Guerra, bollette più care a Como. Rincari di 350 euro per famiglia

I prezzi dell’energia Lo studio della Cgia sui dati di Nomisma Energia. Pesano gli aumenti di costi del petrolio e soprattutto del gas

Como

Il conflitto in Medio Oriente inizia a presentare il conto, non solo in termini umanitari ma anche economici. E le conseguenze, come evidenziano i dati di Nomisma Energia analizzati dall’ufficio studi della Cgia di Mestre, riguardano anche le famiglie comasche.

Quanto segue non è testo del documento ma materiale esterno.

(** One block: it is included now, was included before, or is registered as pending. *)
Lemma processBlock_cases Inc d b :
  cache_ok Inc d → good (d_self d) b →
  (processBlock stored_flag d b = Halt Panic ∧ ¬ printable (bd_id b)) ∨
  ∃ ok d' news, processBlock stored_flag d b = Ok (ok, d') ∧ grown Inc d d' news ∧
    (if ok : bool
     then d_await d' = d_await d ∧ d_pending d' = d_pending d ∧
          ((bd_id b ∈ Inc ∧ news = []) ∨
           (bd_id b ∉ Inc ∧ news = [b] ∧ ∀ dep, dep ∈ needs_of (bd_id b) → dep ∈ Inc))
     else news = [] ∧ bd_id b ∉ Inc ∧ printable (bd_id b) ∧ missing Inc (d_self d) b ≠ [] ∧
          d_pending d' = <[bd_id b := b]> (d_pending d) ∧
          d_await d' = foldl (await_for (bd_id b)) (d_await d) (missing Inc (d_self d) b)).
Proof.
  intros Hc (Hg & Hp & HP). destruct (processBlock_spec Inc d b Hc Hp) as (d' & Hc' & [Sa Sb Si Sp Ss St] & ->).
  assert (grown Inc d d' []) as G0.
  { split; [by rewrite Sb, app_nil_r|apply causal_nil| |by constructor|done|done].
    by rewrite ids_nil_union. }
  case_bool_decide as Hin; [right; exists true, d', []; by split_and!; eauto|].
  destruct (missing Inc (d_self d) b) as [|m ms] eqn:Em.
  - right. assert (∀ dep, dep ∈ needs (d_self d) b → dep ∈ Inc) as Hall.
    { intros dep Hd. destruct (decide (dep ∈ Inc)) as [|Hn]; [done|].
      assert (dep ∈ missing Inc (d_self d) b) as H by (by apply list_elem_of_filter). rewrite Em in H.
      set_solver. }
    eexists true, _, [b]. split; [done|]. split.
    + split; simpl; [done|by apply causal_one| |by apply Forall_singleton|done|done].
      rewrite ids_one_union.
      by destruct (cache_ok_mark Inc d' (bd_id b) Hc').
    + simpl. split_and!; [done|done|right]. split_and!; [done..|by rewrite <- Hg].
  - pose proof (shows_printable (bd_id b)) as Hs. destruct (Msg.shows (Hash (bd_id b))); [right|left; naive_solver].
    eexists false, _, []. split; [done|]. split.
    + destruct G0 as [? ? [] ? ? ?]. split; simpl; [done..| |done|done|done]. by split.
    + simpl. rewrite Sp, Sa. split_and!; try done. by apply Hs.
Qed.

Definition seen_ok (Inc seen : gset BlockID) : Prop :=
  ∀ id, id ∈ seen → id ∈ Inc ∨ ∃ dep, dep ∈ needs_of id ∧ dep ∉ Inc.

(** A pending block that fails again is registered already. *)
Lemma pending_again Inc q d b :
  wf Inc q d → d_pending d !! bd_id b = Some b → bd_id b ∉ Inc →
  <[bd_id b := b]> (d_pending d) = d_pending d ∧
  foldl (await_for (bd_id b)) (d_await d) (missing Inc (d_self d) b) = d_await d.
Proof.
  intros W Hb Hn. split; [by apply insert_id|]. apply await_all_id.
  intros dep [Hd Hin]%list_elem_of_filter. pose proof (wf_pending _ _ _ W _ _ Hb) as (_ & (E & _ & _) & _).
  apply (wf_wait _ _ _ W); [by eexists|done|by rewrite <- E|done].
Qed.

Lasciando da parte il caro carburante (per il quale si auspicano misure di mitigazione dell’aumento dei prezzi da parte del governo), secondo Nomisma Energia le bollette energetiche potrebbero avere anche a Como un incremento su base annua di 350 euro per famiglia nel 2026 rispetto allo scorso anno.

I dati

Partendo da questa ipotesi, l’ufficio studi dell’associazione di artigiani di Mestre ha stimato approssimativamente che il rincaro complessivo delle bollette sui bilanci delle 26,7 milioni di famiglie italiane potrebbe toccare i 9,3 miliardi. Per la provincia di Como e per le sue 267.297 famiglie (dato certificato a fine 2024) si tratterebbe di un incremento di spesa su base annua di 93,6 milioni.

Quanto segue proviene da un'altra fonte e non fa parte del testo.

Lemma get_put_fields fs : Forall field_ok fs → ∀ fuel, (length (put_fields fs) ≤ fuel)%nat → get_fields fuel (put_fields fs) = Some fs.
Proof.
  induction 1 as [|f fs Hf _ IH]; intros fuel Hl; [by destruct fuel|].
  change (put_fields (f :: fs)) with (put_field f ++ put_fields fs) in *. pose proof (put_field_nonempty f).
  rewrite length_app in Hl. destruct fuel as [|fuel]; [lia|]. rewrite get_field by done. rewrite IH by lia. done.
Qed.
Lemma parse_put fs : Forall field_ok fs → parse (put_fields fs) = Some fs.
Proof. intros H. by apply get_put_fields. Qed.

(** ** The fields with one number *)
Definition varints (k : Z) (fs : list wfield) : list Z :=
  omap (λ f : wfield, match f with (j, WVarint z) => if j =? k then Some z else None | _ => None end) fs.
Definition chunks (k : Z) (fs : list wfield) : list bytes :=
  omap (λ f : wfield, match f with (j, WBytes b) => if j =? k then Some b else None | _ => None end) fs.

(** A field that is not repeated has the last value given, and the zero value when there is none;
    a value of the wrong kind is ignored. *)
Definition uint (k : Z) (fs : list wfield) : Z := default 0 (last (varints k fs)).
Definition blob (k : Z) (fs : list wfield) : bytes := default [] (last (chunks k fs)).

(** Zero values are left out. *)
Definition put_uint (k z : Z) : list wfield := if z =? 0 then [] else [(k, WVarint z)].
Definition put_blob (k : Z) (b : bytes) : list wfield := match b with [] => [] | _ => [(k, WBytes b)] end.
Definition put_chunks (k : Z) (l : list bytes) : list wfield := (λ b, (k, WBytes b)) <$> l.

Lemma varints_app k fs fs' : varints k (fs ++ fs') = varints k fs ++ varints k fs'.
Proof. apply omap_app. Qed.
Lemma chunks_app k fs fs' : chunks k (fs ++ fs') = chunks k fs ++ chunks k fs'.
Proof. apply omap_app. Qed.
Lemma varints_uint k j z : varints k (put_uint j z) = if (j =? k) && negb (z =? 0) then [z] else [].
Proof. unfold put_uint. destruct (z =? 0), (j =? k) eqn:E; simpl; by rewrite ?E. Qed.
Lemma varints_blob k j b : varints k (put_blob j b) = [].
Proof. by destruct b. Qed.
Lemma varints_chunks k j l : varints k (put_chunks j l) = [].
Proof. by induction l. Qed.
Lemma chunks_uint k j z : chunks k (put_uint j z) = [].
Proof. unfold put_uint. by destruct (z =? 0). Qed.
Lemma chunks_blob k j b : chunks k (put_blob j b) = if (j =? k) && negb (bool_decide (b = [])) then [b] else [].
Proof. destruct b; simpl; [by rewrite andb_false_r|]. rewrite andb_true_r. by destruct (j =? k). Qed.
Lemma chunks_chunks k j l : chunks k (put_chunks j l) = if j =? k then l else [].
Proof.
  destruct (j =? k) eqn:E; induction l as [|b l IH]; simpl; rewrite ?E; [done| |done|exact IH]. f_equal. exact IH.
Qed.
Lemma last_uint z : default 0 (last (if negb (z =? 0) then [z] else [])) = z.
Proof. destruct (Z.eqb_spec z 0) as [->|]; done. Qed.
Lemma last_blob b : default [] (last (if negb (bool_decide (b = [])) then [b] else [] : list bytes)) = b.
Proof. by destruct b. Qed.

Secondo Nomisma Energia e Cgia di Mestre, tuttavia, i rincari sono significativi ma l’impatto della guerra è comunque meno pesante rispetto a quanto avvenne dopo lo scoppio del conflitto in Ucraina. «L’analisi delle quotazioni - scrive l’ufficio studi della Cgia - evidenzia infatti un quadro“sorprendentemente” stabile. Molte delle principali commodities hanno addirittura registrato lievi riduzioni di prezzo: il nickel è sceso dell’1,9 per cento, il rame del 2,6, il piombo del 2,7, lo zinco del 3 e lo stagno del 7,9. Si tratta di segnali che indicano come le catene di approvvigionamento globali e i mercati internazionali stiano reagendo con una certa resilienza all’incertezza del contesto internazionale».

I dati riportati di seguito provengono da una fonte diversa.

(* ===== verification/Setup.v ===== *)
(** * Configuration: files, generated networks and the topology (src/config/config.go,
    src/config/generate/generate.go, src/network/network.go)

    Durations are nanoseconds, a float64 is its bits, pointers that may be nil are options, maps
    and slices that are nil are empty.  Log entries and the progress printed are left out; a
    fatal log entry ends the process. *)

From stdpp Require Import strings.
From S2P Require Import Prelude Messages Config Base32 Kv Broadcast Node Keys Files.

(** ** config.go *)
Record Announce := mkAnnounce { an_MDNS : bool; an_Registry : bool }.
Record Bootstrap := mkBootstrap {
  bs_File : bytes; bs_MDNS : bool; bs_Registry : bool; bs_Static : gmap Z (list Z) }.
Record BroadcastConf := mkBroadcastConf { bc_InitialBackoff : Z; bc_MaxBackoff : Z }.
Record Connections := mkConnections { cn_ReadTimeout : Z; cn_WriteTimeout : Z }.
Record Key := mkKey { k_Type : bytes; k_Public : bytes; k_Private : bytes }.
Record KeysConf := mkKeys { ks_SigningKey : option Key; ks_TransportCert : option Key }.
Record Logging := mkLogging {
  lg_ConsoleLevel : Z; lg_FileLevel : Z; lg_FilePath : list (list Z); lg_ServerHost : bytes; lg_ServerLevel : Z;
  lg_ServerToken : bytes }.
Record NetConsensus := mkNetConsensus {
  nc_BlockReferencesSizeLimit : Z; nc_BlockTransactionsSizeLimit : Z; nc_NonceExpiration : Z;
  nc_RoundInterval : Z; nc_ViewTimeout : Z }.
Record PeerKey := mkPeerKey { pk_Type : bytes; pk_Value : bytes }.
Record Peer := mkPeer { pe_SigningKey : option PeerKey; pe_TransportCert : option PeerKey }.
Record Network := mkNetwork {
  nw_ID : bytes; nw_Consensus : option NetConsensus; nw_MaxPayload : Z; nw_SeedNodes : gmap Z (option Peer) }.
Record ServiceEnable := mkEnable { se_Enabled : bool; se_Port : Z }.
Record RateLimit := mkRateLimit { rl_InitialRate : Z; rl_RateDecrease : Z; rl_RateIncrease : Z }.
Record NodeConsensus := mkNodeConsensus {
  no_DriftTolerance : Z; no_InitialWorkDuration : Z; no_RateLimit : option RateLimit }.
Record Registry := mkRegistry { rg_Host : bytes; rg_Token : bytes }.
Record Storage := mkStorage { st_Type : bytes }.
Record NodeConf := mkNodeConf {
  nd_Announce : option Announce; nd_Bootstrap : option Bootstrap; nd_Broadcast : option BroadcastConf;
  nd_Connections : option Connections; nd_Consensus : option NodeConsensus; nd_HTTP : ServiceEnable;
  nd_Logging : option Logging; nd_Pubsub : ServiceEnable; nd_Registries : list Registry; nd_Storage : option Storage }.

Module ConfigFiles.
(** [Registry.URL] *)
Definition has_prefix (s prefix : bytes) : bool := bool_decide (take (length prefix) s = prefix).
Definition URL (r : Registry) : bytes :=
  if has_prefix (rg_Host r) (lit "localhost:") || bool_decide (rg_Host r = lit "localhost")
  then lit "http://" ++ rg_Host r ++ lit "/"
  else lit "https://" ++ rg_Host r ++ lit "/".

(** [Network.Hash]: of the seed nodes alone. *)
Definition Hash `{Yaml Network} `{Hasher} (n : Network) : option bytes :=
  data ← yaml_Marshal (mkNetwork [] None 0 (nw_SeedNodes n)); Some (sha512_256 data).

Section Load.
Context {FS : Type} `{OS FS} `{YK : Yaml KeysConf} `{YW : Yaml Network} `{YN : Yaml NodeConf}.

Inductive error := ReadError (e : oserr) | YamlError.

Definition load {A} `{Yaml A} (fs : FS) (p : path) : error + A :=
  match os_ReadFile fs p with
  | inl e => inl (ReadError e)
  | inr data => match yaml_Unmarshal data with None => inl YamlError | Some cfg => inr cfg end
  end.
Definition LoadKeys (fs : FS) (p : path) : error + KeysConf := load fs p.
Definition LoadNetwork (fs : FS) (p : path) : error + Network := load fs p.
(** Without a storage type, it is kept in memory. *)
Definition set_storage (cfg : NodeConf) (s : Storage) : NodeConf :=
  mkNodeConf (nd_Announce cfg) (nd_Bootstrap cfg) (nd_Broadcast cfg) (nd_Connections cfg) (nd_Consensus cfg)
    (nd_HTTP cfg) (nd_Logging cfg) (nd_Pubsub cfg) (nd_Registries cfg) (Some s).
Definition no_storage (cfg : NodeConf) : bool :=
  match nd_Storage cfg with None => true | Some s => bool_decide (st_Type s = []) end.
Definition LoadNode (fs : FS) (p : path) : error + NodeConf :=
  match load fs p with
  | inl e => inl e
  | inr cfg => inr (if no_storage cfg then set_storage cfg (mkStorage (lit "memstore")) else cfg)
  end.
End Load.
End ConfigFiles.

(** ** The topology (network.go) *)
Record tnode `{X509} := mkTnode { tn_key : bytes; tn_roots : CertPool; tn_ServerName : bytes }.
Record net_topology `{X509} := mkNetTopology {
  nt_contacts : gmap Z (list Z); nt_id : bytes; nt_name : bytes; nt_nodes : gmap Z tnode; nt_rawID : bytes;
  nt_nodeCount : Z }.

Module NetworkNew.
Section New.
Context `{X509} `{Yaml Network} `{Hasher}.

Inductive error :=
  | ZeroID | CertParse (id : Z) | CertType (id : Z) | KeyDecode (id : Z) | KeyLoad (id : Z) | KeyType (id : Z)
  | IDDecode | HashFailed | WrongID.

(** One seed node; a missing peer or key is a nil pointer. *)
Definition seed (name : bytes) (id : Z) (node : option Peer) : outcome (error + tnode) :=
  if id =? 0 then Ok (inl ZeroID)
  else
  node ← or_panic node;
  cert ← or_panic (pe_TransportCert node);
  if negb (bool_decide (pk_Type cert = lit "ecdsa")) then Ok (inl (CertType id))
  else
  match AppendCertsFromPEM (pk_Value cert) with
  | None => Ok (inl (CertParse id))
  | Some pool =>
      key ← or_panic (pe_SigningKey node);
      if negb (bool_decide (pk_Type key = lit "ed25519")) then Ok (inl (KeyType id))
      else
      match Base32.DecodeString (pk_Value key) with
      | None => Ok (inl (KeyDecode id))
      | Some pubkey =>
          match Signature.LoadPublicKey Signature.Ed25519_ pubkey with
          | inl _ => Ok (inl (KeyLoad id))
          | inr key => Ok (inr (mkTnode _ key pool (Transport.server_name id name)))
          end
      end
  end.

(** The loop over the seed nodes, in the order of the iteration. *)
Fixpoint seeds (name : bytes) (l : list (Z * option Peer)) (nodes : gmap Z tnode) : outcome (error + gmap Z tnode) :=
  match l with
  | [] => Ok (inr nodes)
  | (id, node) :: l =>
      n ←? seed name id node;
      seeds name l (<[id := n]> nodes)
  end.

(** [order] is the order in which Go iterates over the seed nodes. *)
Definition New (order : list (Z * option Peer)) (name : bytes) (cfg : Network) : outcome (error + net_topology) :=
  nodes ←? seeds name order ∅;
  match Base32.DecodeString (nw_ID cfg) with
  | None => Ok (inl IDDecode)
  | Some rawID =>
      match ConfigFiles.Hash cfg with
      | None => Ok (inl HashFailed)
      | Some expectedID =>
          if bool_decide (expectedID = rawID) then
            Ok (inr (mkNetTopology _ ∅ (nw_ID cfg) name nodes rawID (Z.of_nat (size (nw_SeedNodes cfg)))))
          else Ok (inl WrongID)
      end
  end.

(** The topology as Node.v uses it, with the keys [k] of the node. *)
Definition view `{Ed25519} (k : Signature.keypair) (t : net_topology) : @topology (Signature.node_signatures k) :=
  @mkTopology (Signature.node_signatures k) (nt_contacts t) (tn_key <$> nt_nodes t) (nt_nodeCount t).
End New.
End NetworkNew.

(** ** Generating a network (generate.go) *)
Module Generate.
Record GConfig := mkGConfig {
  g_NetworkName : bytes; g_ConfigRoot : list (list Z); g_Registry : bytes; g_RoundInterval : Z; g_HTTPPort : Z;
  g_PubSubPort : Z; g_NodeCount : Z; g_FixedPort : bool; g_DisableHTTP : bool; g_DisablePubSub : bool }.

Inductive verror := ErrRoundIntervalZero | ErrInvalidHTTPOrPubsubPort | ErrInvalidRegistryURL | ErrInvalidNodeCount.

(** [url_ok] is whether [url.Parse] gives no error. *)
Definition Validate (url_ok : bytes → bool) (c : GConfig) : option verror :=
  if g_RoundInterval c =? 0 then Some ErrRoundIntervalZero
  else if ((g_PubSubPort c =? 0) && negb (g_DisablePubSub c)) || ((g_HTTPPort c =? 0) && negb (g_DisableHTTP c)) ||
          (g_HTTPPort c =? g_PubSubPort c) then Some ErrInvalidHTTPOrPubsubPort
  else if negb (url_ok (g_Registry c)) then Some ErrInvalidRegistryURL
  else if g_NodeCount c <? 4 then Some ErrInvalidNodeCount
  else None.

Inductive error :=
  | RootError (e : oserr) | DirError (e : Fsutil.error) | TokenError | SigningError (e : Signature.error)
  | TransportError (e : Transport.error) | FileError (e : oserr) | EncodeError.

Definition Second : Z := 1000000000.
Definition Millisecond : Z := 1000000.

Section Generate.
Context {FS : Type} `{OS FS} `{Ed25519} `{X509} `{Hasher}.
Context `{YK : Yaml KeysConf} `{YW : Yaml Network} `{YN : Yaml NodeConf}.

(** The file system afterwards, and the error.  The file is created before the value is encoded. *)
Definition writeYAML {A} `{Yaml A} (fs : FS) (p : path) (v : A) : FS * option error :=
  match os_Create fs p with
  | inl e => (fs, Some (FileError e))
  | inr fs =>
      match yaml_Marshal v with
      | None => (fs, Some EncodeError)
      | Some data => match os_Write fs p data with inl e => (fs, Some (FileError e)) | inr fs => (fs, None) end
      end
  end.

(** [rnd] are the random bytes of the signing key, [crnd] what the certificate is made from. *)
Definition genKeys (rnd : bytes) (crnd : Transport.source) (fs : FS) (p : path) (networkID : bytes) (nodeID : Z)
    : FS * (error + Signature.keypair * Transport.Cert) :=
  match Signature.GenKeyPair rnd Signature.Ed25519_ with
  | inl e => (fs, inl (SigningError e))
  | inr signingKey =>
      match Transport.GenCert crnd Transport.ECDSA networkID nodeID with
      | inl e => (fs, inl (TransportError e))
      | inr cert =>
          let cfg := mkKeys
            (Some (mkKey (Signature.String (Signature.Algorithm signingKey))
                         (Base32.EncodeToString (Signature.PublicKey signingKey))
                         (Base32.EncodeToString (Signature.PrivateKey signingKey))))
            (Some (mkKey (Transport.String (Transport.ct_Type cert)) (Transport.ct_Public cert) (Transport.ct_Private cert))) in
          let '(fs, e) := writeYAML fs p cfg in
          (fs, match e with Some e => inl e | None => inr (signingKey, cert) end)
      end
  end.

(** What the nodes of the network share. *)
Record shared_conf := mkShared {
  sh_announce : Announce; sh_bootstrap : Bootstrap; sh_registries : list Registry }.

(** [hex.EncodeToString] *)
Definition hex_digit (d : Z) : Z := if d <? 10 then 48 + d else 87 + d.
Definition hex (s : bytes) : bytes := s ≫= λ b, [hex_digit (b / 16); hex_digit (b mod 16)].

(** [token] is what [rand.Read] gives. *)
Definition shared_of (cfg : GConfig) (token : option bytes) : error + shared_conf :=
  match g_Registry cfg with
  | [] => inr (mkShared (mkAnnounce true false) (mkBootstrap [] true false ∅) [])
  | _ =>
      match token with
      | None => inl TokenError
      | Some token => inr (mkShared (mkAnnounce false true) (mkBootstrap [] false true ∅)
                             [mkRegistry (g_Registry cfg) (hex token)])
      end
  end.

Definition node_conf (sh : shared_conf) (http pubsub : ServiceEnable) : NodeConf :=
  mkNodeConf (Some (sh_announce sh)) (Some (sh_bootstrap sh))
    (Some (mkBroadcastConf (1 * Second) (2 * Second)))
    (Some (mkConnections (10 * Second) (10 * Second)))
    (Some (mkNodeConsensus (10 * Millisecond) (100 * Millisecond)
             (Some (mkRateLimit 10000 4605380978949069210 1000))))
    http
    (Some (mkLogging Level.DebugLevel Level.ErrorLevel [lit "log"; lit "blockmania.log"] [] 0 []))
    pubsub (sh_registries sh) (Some (mkStorage (lit "badger"))).

Definition node_dir (i : Z) : bytes := lit "node-" ++ dec i.

Definition peer_of (signingKey : Signature.keypair) (cert : Transport.Cert) : Peer :=
  mkPeer (Some (mkPeerKey (Signature.String (Signature.Algorithm signingKey))
                          (Base32.EncodeToString (Signature.PublicKey signingKey))))
         (Some (mkPeerKey (Transport.String (Transport.ct_Type cert)) (Transport.ct_Public cert))).

(** One node: its directory, its files and its entry among the peers. *)
Definition gen_node (cfg : GConfig) (sh : shared_conf) (rnds : Z → bytes * Transport.source) (networkDir : path)
    (i httpPort pubsubPort : Z) (fs : FS) : outcome (FS * (error + Peer)) :=
  let nodeDir := networkDir ++ [node_dir i] in
  let '(fs, e) := Fsutil.CreateUnlessExists fs nodeDir in
  match e with
  | Some e => Ok (fs, inl (DirError e))
  | None =>
      let '(fs, r) := genKeys (rnds i).1 (rnds i).2 fs (nodeDir ++ [lit "keys.yaml"]) (g_NetworkName cfg) i in
      match r with
      | inl e => Ok (fs, inl e)
      | inr (signingKey, cert) =>
          let '(fs, e) := writeYAML fs (nodeDir ++ [lit "node.yaml"])
            (node_conf sh (mkEnable (negb (g_DisableHTTP cfg)) httpPort)
                          (mkEnable (negb (g_DisablePubSub cfg)) pubsubPort)) in
          match e with
          | Some _ => Halt Fatal
          | None => Ok (fs, inr (peer_of signingKey cert))
          end
      end
  end.

(** [for i := 1; i <= int(cfg.NodeCount); i++], for the next [n] values of [i]. *)
Fixpoint gen_nodes (n : nat) (cfg : GConfig) (sh : shared_conf) (rnds : Z → bytes * Transport.source) (networkDir : path)
    (i httpPort pubsubPort : Z) (peers : gmap Z (option Peer)) (fs : FS)
    : outcome (FS * (error + gmap Z (option Peer))) :=
  match n with
  | O => Ok (fs, inr peers)
  | S n =>
      let httpPort := if negb (g_FixedPort cfg) && negb (g_DisableHTTP cfg) then u64 (httpPort + 1) else httpPort in
      let pubsubPort := if negb (g_FixedPort cfg) && negb (g_DisablePubSub cfg) then u64 (pubsubPort + 1) else pubsubPort in
      '(fs, r) ← gen_node cfg sh rnds networkDir i httpPort pubsubPort fs;
      match r with
      | inl e => Ok (fs, inl e)
      | inr peer => gen_nodes n cfg sh rnds networkDir (i + 1) httpPort pubsubPort (<[i := Some peer]> peers) fs
      end
  end.

Definition net_conf (cfg : GConfig) (id : bytes) (peers : gmap Z (option Peer)) : Network :=
  mkNetwork id
    (Some (mkNetConsensus (10 * ByteSize.MB) (100 * ByteSize.MB) (30 * Second) (g_RoundInterval cfg) 15))
    (128 * ByteSize.MB) peers.

Definition Generate (cfg : GConfig) (token : option bytes) (rnds : Z → bytes * Transport.source) (fs : FS)
    : outcome (FS * option error) :=
  let '(fs, e) := Fsutil.EnsureDir fs (g_ConfigRoot cfg) in
  match e with
  | Some e => Ok (fs, Some (RootError e))
  | None =>
  let networkDir := g_ConfigRoot cfg ++ [g_NetworkName cfg] in
  let '(fs, e) := Fsutil.CreateUnlessExists fs networkDir in
  match e with
  | Some e => Ok (fs, Some (DirError e))
  | None =>
  match shared_of cfg token with
  | inl e => Ok (fs, Some e)
  | inr sh =>
  '(fs, r) ← gen_nodes (Z.to_nat (i64 (g_NodeCount cfg))) cfg sh rnds networkDir 1 (g_HTTPPort cfg) (g_PubSubPort cfg) ∅ fs;
  match r with
  | inl e => Ok (fs, Some e)
  | inr peers =>
  match ConfigFiles.Hash (net_conf cfg [] peers) with
  | None => Halt Fatal
  | Some networkID =>
      let '(fs, e) := writeYAML fs (networkDir ++ [lit "network.yaml"])
                        (net_conf cfg (Base32.EncodeToString networkID) peers) in
      match e with Some _ => Halt Fatal | None => Ok (fs, None) end
  end end end end end.
End Generate.
End Generate.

Combustibili fossili: forti tensioni

Tuttavia, tra le materie prime monitorate dall’ufficio studi della Cgia, i combustibili fossili hanno effettivamente mostrato forti tensioni. Il prezzo del petrolio è salito del 45,8%, mentre il gas ha registrato una crescita più significativa, pari al 62%. In entrambi i casi, quindi, gli incrementi di queste ultime due settimane sono stati superiori a quelli verificatesi dopo l’invasione russa all’Ucraina. Intanto, è stato formalmente depositato nelle procure lombarde, e quindi anche a Como, l’esposto del Codacons «per le possibili fattispecie di rialzo fraudolento dei prezzi e per le manovre speculative su merci».

«Grazie all’iniziativa legale dell’associazione - si legge in una nota - sarà possibile ora avviare in Lombardia indagini penali volte a verificare se, sui prezzi al dettaglio di molteplici settori, si stiano verificando eventuali speculazioni che sfruttano la situazione in Medio Oriente per aumentare ad arte i listini, danneggiando i consumatori».

Si vedrà. Intanto le famiglie si preparano a mesi difficili, caratterizzati da ulteriori incrementi di spesa.